(** * vscode-eslint language server: message queue and auto-fix engine

    A shallow embedding of the server's [BufferedMessageQueue], of the
    correlation store [codeActions], of the [Fixes] class and of the
    code-action / execute-command handlers, with the properties the
    specification states about them.

    Conventions.
    - JavaScript numbers that hold offsets, versions, lines and columns are
      integers; they are modelled as [Z].
    - A variable or field that is [undefined] (or [null], where the code
      does not tell the two apart) is [None]; a value that a template string
      prints, which shows [undefined] and [null] as different words, is a
      [Nullable].
    - A JavaScript [Map] whose iteration order is observed ([forEach]) is an
      association list in insertion order; a [Map] that is only read with
      [get] and written with [set] / [delete] is a [gmap]. *)

From stdpp Require Import base option list strings gmap sorting pretty.
From Stdlib Require Import ZArith Lia Ascii.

**Instructions for the task**
After reading the listing, copy all of it out exactly.

**Response for this exercise**
(** * vscode-eslint language server: message queue and auto-fix engine

    A shallow embedding of the server's [BufferedMessageQueue], of the
    correlation store [codeActions], of the [Fixes] class and of the
    code-action / execute-command handlers, with the properties the
    specification states about them.

    Conventions.
    - JavaScript numbers that hold offsets, versions, lines and columns are
      integers; they are modelled as [Z].
    - A variable or field that is [undefined] (or [null], where the code
      does not tell the two apart) is [None]; a value that a template string
      prints, which shows [undefined] and [null] as different words, is a
      [Nullable].
    - A JavaScript [Map] whose iteration order is observed ([forEach]) is an
      association list in insertion order; a [Map] that is only read with
      [get] and written with [set] / [delete] is a [gmap]. *)

From stdpp Require Import base option list strings gmap sorting pretty.
From Stdlib Require Import ZArith Lia Ascii.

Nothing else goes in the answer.